▶ Assignment: Set down word for word the lines that begin the entries and run through the line containing "audit returned the". Give nothing further.

Saved entries
Definition stable_canonical_checkpoint_matches (checkpoint : ReplayValidationCheckpoint)
    : exec W bool :=
  if arr_eqb (cp_block_hash checkpoint) (arr_zero 32)
  then exec_throw InvalidArgument "replay-validation checkpoint hash must be nonzero"
  else
  first <- lookup (cp_zano_height checkpoint) ;;
  second <- lookup (cp_zano_height checkpoint) ;;
  if negb (ch_height first =? cp_zano_height checkpoint) ||
     negb (ch_height second =? cp_zano_height checkpoint)
  then exec_throw RuntimeError
         "replay-validation checkpoint audit returned the wrong Zano height"
  else if arr_eqb (ch_hash first) (arr_zero 32) || arr_eqb (ch_hash second) (arr_zero 32)
  then exec_throw RuntimeError
         "replay-validation checkpoint audit returned a zero canonical hash"
  else if negb (arr_eqb (ch_hash first) (ch_hash second))
  then exec_throw RuntimeError "canonical Zano checkpoint changed during stable audit"
  else exec_ret (arr_eqb (ch_hash first) (cp_block_hash checkpoint)).

End Stable.

(** ** The validation cache *)

Inductive RestartReplayValidationStatus := CacheMissing | CacheRestored | CacheStale.

Record RestartReplayValidationResult := mkRestore {
  rv_status : RestartReplayValidationStatus;
  rv_checkpoint : option ReplayValidationCheckpoint;
  rv_records_loaded : nat;
  rv_records_restored : nat }.

Inductive RestartReplayValidationPersistStatus := CacheSaved | CanonicalChanged | CheckpointTooOld.

Record RestartReplayValidationPersistResult := mkPersist {
  pv_status : RestartReplayValidationPersistStatus;
  pv_checkpoint : option ReplayValidationCheckpoint;
  pv_records_exported : nat;
  pv_records_saved : nat }.

Section Cache.
Context {W : Type} (lookup : Z → exec W RpcCanonicalHeader).

(** The store is its sidechain id and its file. *)
Definition restore_replayed_validation_cache (params : SidechainParameters)
    (store_id : SidechainId) (file : File) : exec (ShareChain * W) RestartReplayValidationResult :=
  matches <- on_state (exec_const (λ c, matches_sidechain_parameters c params)) ;;
  if negb matches
  then exec_throw RuntimeError "replay-validation cache sidechain parameter mismatch"
  else
  snapshot <- exec_const (λ _, load store_id file) ;;
  match snapshot with
  | None => exec_ret (mkRestore CacheMissing None 0 0)
  | Some snapshot =>
      let checkpoint := sn_checkpoint snapshot in
      let loaded := length (sn_records snapshot) in
      matches <- on_world (stable_canonical_checkpoint_matches lookup checkpoint) ;;
      if negb matches then exec_ret (mkRestore CacheStale (Some checkpoint) loaded 0)
      else
      restored <- on_state (restore_replay_validation (sn_records snapshot)) ;;
      exec_ret (mkRestore CacheRestored (Some checkpoint) loaded restored)
  end.

(** The loop over the exported records: whether one is beyond the checkpoint. *)
Fixpoint export_beyond (c : ShareChain) (checkpoint_work_height : Z)
    (records : list ReplayValidationRecord) : res bool :=
  match records with
  | [] => Ok false
  | record :: rest =>
      match find c (rec_share_id record) with
      | None => throw LogicError "replay-validation export record is no longer connected"
      | Some connected =>
          if zano_height (cs_share connected) =? 0
          then throw LogicError "validated replay share has zero Zano work height"
          else if checkpoint_work_height <? zano_height (cs_share connected) then Ok true
          else export_beyond c checkpoint_work_height rest
      end
  end.

Definition persist_replayed_validation_cache (c : ShareChain) (params : SidechainParameters)
    (store_id : SidechainId) (checkpoint_work_height : Z) (expected_parent_hash : Hash256)
    : exec (File * W) RestartReplayValidationPersistResult :=
  matches <- exec_const (λ _, matches_sidechain_parameters c params) ;;
  if negb matches
  then exec_throw RuntimeError "replay-validation persistence sidechain parameter mismatch"
  else if checkpoint_work_height =? 0
  then exec_throw InvalidArgument
         "replay-validation persistence requires nonzero checkpoint work height"
  else if arr_eqb expected_parent_hash (arr_zero 32)
  then exec_throw InvalidArgument
         "replay-validation persistence expected parent hash must be nonzero"
  else
  stable_parent <- on_world (stable_canonical_parent_for_work_height lookup checkpoint_work_height) ;;
  if arr_eqb stable_parent (arr_zero 32)
  then exec_throw RuntimeError "replay-validation persistence canonical parent is zero"
  else
  let checkpoint := mkCheckpoint (checkpoint_work_height - 1) stable_parent in
  if negb (arr_eqb stable_parent expected_parent_hash)
  then exec_ret (mkPersist CanonicalChanged (Some checkpoint) 0 0)
  else
  records <- exec_const (λ _, replay_validation_snapshot c) ;;
  let exported := length records in
  beyond <- exec_const (λ _, export_beyond c checkpoint_work_height records) ;;
  if (beyond : bool) then exec_ret (mkPersist CheckpointTooOld (Some checkpoint) exported 0)
  else
  do on_state (save store_id (mkSnapshot checkpoint records)) ;;
  exec_ret (mkPersist CacheSaved (Some checkpoint) exported exported).

End Cache.

(** ** Revalidating one replayed share *)

Inductive RestartRevalidationStatus :=
| RstRevalidated | RstAlreadyValidated | RstShareMissing | RstParameterMismatch
| RstCandidateMismatch | RstParentUnvalidated | RstAnchorRejected
| RstAnchorChangedBeforeRevalidation | RstShareRejected.
#[export] Instance RestartRevalidationStatus_eq_dec : EqDecision RestartRevalidationStatus.
Proof. solve_decision. Defined.

Record RestartRevalidationResult := mkRestartReval {
  rr_status : RestartRevalidationStatus;
  rr_share_id : ShareId;
  rr_initial_anchor : HistoricalAnchorResult;
  rr_final_anchor : HistoricalAnchorResult;
  rr_share_result : RevalidateShareResult }.

Definition default_reval : RevalidateShareResult := mkReval NotConnected NoReject (arr_zero 32).

(** The status of [revalidate_connected_share] as a restart status. *)
Definition restart_status_of (s : RevalidateShareStatus) : RestartRevalidationStatus :=
  match s with
  | Validated => RstRevalidated
  | AlreadyValidated => RstAlreadyValidated
  | NotConnected => RstShareMissing
  | ParentUnvalidated => RstParentUnvalidated
  | RevalRejected => RstShareRejected
  end.

(** The counters of a recovery. *)
Record RestartRecoveryResult := mkRecovery {
  rc_archive_records : nat;
  rc_connected_considered : nat;
  rc_revalidated : nat;
  rc_already_validated : nat;
  rc_missing_local_work : nat;
  rc_parent_unvalidated : nat;
  rc_rejected : nat;
  rc_pruned_connected_shares : nat }.

(** The counter that a share ends in. *)
Inductive counted := CountRevalidated | CountAlready | CountMissing | CountParent | CountRejected.

Definition count (k : counted) (r : RestartRecoveryResult) : RestartRecoveryResult :=
  let '(mkRecovery a c v y m p j n) := r in
  match k with
  | CountRevalidated => mkRecovery a c (S v) y m p j n
  | CountAlready => mkRecovery a c v (S y) m p j n
  | CountMissing => mkRecovery a c v y (S m) p j n
  | CountParent => mkRecovery a c v y m (S p) j n
  | CountRejected => mkRecovery a c v y m p (S j) n
  end.
Definition consider (r : RestartRecoveryResult) : RestartRecoveryResult :=
  let '(mkRecovery a c v y m p j n) := r in mkRecovery a (S c) v y m p j n.
Definition add_pruned (k : nat) (r : RestartRecoveryResult) : RestartRecoveryResult :=
  let '(mkRecovery a c v y m p j n) := r in mkRecovery a c v y m p j (n + k).

(** The branch of the [switch] over a crossing's status. *)
Definition counted_of (s : RestartRevalidationStatus) : counted :=
  match s with
  | RstRevalidated => CountRevalidated
  | RstAlreadyValidated => CountAlready
  | RstParentUnvalidated => CountParent
  | RstAnchorRejected | RstShareMissing | RstParameterMismatch | RstCandidateMismatch
  | RstAnchorChangedBeforeRevalidation | RstShareRejected => CountRejected
  end.

(** [std::tuple<std::uint64_t, Hash256, Difficulty128>]. *)
Notation RecoveryWorkKey := (Z * Hash256 * Difficulty128)%type.

Section Recovery.
Context `{!ProgPow, !JsonC} {W : Type} (lookup : Z → exec W RpcCanonicalHeader).

Definition revalidate_recovered_share (params : SidechainParameters) (id : ShareId)
    (archive_id : Hash256) (dir : Directory) (proposal_id : Hash256)
    (local_observations : list P2pMiningAnchor) (now : Z) (mode : ProgPowZContextMode)
    : exec (ShareChain * W) RestartRevalidationResult :=
  let early status initial final := mkRestartReval status id initial final default_reval in
  let bare status := early status default_anchor_result default_anchor_result in
  matches <- on_state (exec_const (λ c, matches_sidechain_parameters c params)) ;;
  if negb matches then exec_ret (bare RstParameterMismatch)
  else
  chain <- on_state exec_get ;;
  match find chain id with
  | None => exec_ret (bare RstShareMissing)
  | Some connected =>
  if validated_ancestry connected then exec_ret (bare RstAlreadyValidated)
  else
  payload <- exec_const (λ _, archive_read archive_id dir proposal_id) ;;
  proposal <- exec_const (λ _, deserialize_p2p_mining_context_payload payload) ;;
  let candidate := cs_share connected in
  proposal_header <- exec_const (λ _, validate_p2p_mining_context_structure proposal) ;;
  if negb (zano_height candidate =? pp_zano_height proposal) ||
     negb (arr_eqb (mining_header_hash candidate) proposal_header) ||
     negb (arr_eqb (network_difficulty candidate) (pp_network_difficulty proposal))
  then exec_ret (bare RstCandidateMismatch)
  else if negb (is_zero_share_id (parent_id candidate)) &&
          negb match find chain (parent_id candidate) with
               | Some parent => validated_ancestry parent
               | None => false
               end
  then exec_ret (bare RstParentUnvalidated)
  else
  initial <- on_world (audit_historical_local_anchor lookup None proposal local_observations) ;;
  if negb (bool_decide (ha_status initial = AnchorMatchedUntrusted)) ||
     negb (arr_eqb (ha_mining_header_hash initial) proposal_header)
  then exec_ret (early RstAnchorRejected initial default_anchor_result)
  else
  final <- on_world (audit_historical_local_anchor lookup None proposal local_observations) ;;
  if negb (bool_decide (ha_status final = AnchorMatchedUntrusted)) ||
     negb (arr_eqb (ha_mining_header_hash final) (ha_mining_header_hash initial))
  then exec_ret (early RstAnchorChangedBeforeRevalidation initial final)
  else
  let trusted_context :=
    mkContext (pp_zano_height proposal) proposal_header (pp_network_difficulty proposal) in
  share_result <- on_state (revalidate_connected_share id trusted_context now mode) ;;
  exec_ret (mkRestartReval (restart_status_of (reval_status share_result)) id initial final
              share_result)
  end.

(** ** Recovering the replayed history *)

(** [work_index]: under each key the smallest content id of a local record. *)
Fixpoint index_work (archive_id : Hash256) (dir : Directory) (ids : list Hash256)
    (work_index : gmap RecoveryWorkKey Hash256) : res (gmap RecoveryWorkKey Hash256) :=
  match ids with
  | [] => Ok work_index
  | proposal_id :: rest =>
      (payload ← archive_read archive_id dir proposal_id;
      proposal ← deserialize_p2p_mining_context_payload payload;
      header ← validate_p2p_mining_context_structure proposal;
      let key := (pp_zano_height proposal, header, pp_network_difficulty proposal) in
      index_work archive_id dir rest
        match work_index !! key with
        | None => <[key := proposal_id]> work_index
        | Some known => if arr_lt proposal_id known then <[key := proposal_id]> work_index
                        else work_index
        end)%stdpp
  end.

▶ Result of the task:
Definition stable_canonical_checkpoint_matches (checkpoint : ReplayValidationCheckpoint)
    : exec W bool :=
  if arr_eqb (cp_block_hash checkpoint) (arr_zero 32)
  then exec_throw InvalidArgument "replay-validation checkpoint hash must be nonzero"
  else
  first <- lookup (cp_zano_height checkpoint) ;;
  second <- lookup (cp_zano_height checkpoint) ;;
  if negb (ch_height first =? cp_zano_height checkpoint) ||
     negb (ch_height second =? cp_zano_height checkpoint)
  then exec_throw RuntimeError
         "replay-validation checkpoint audit returned the wrong Zano height"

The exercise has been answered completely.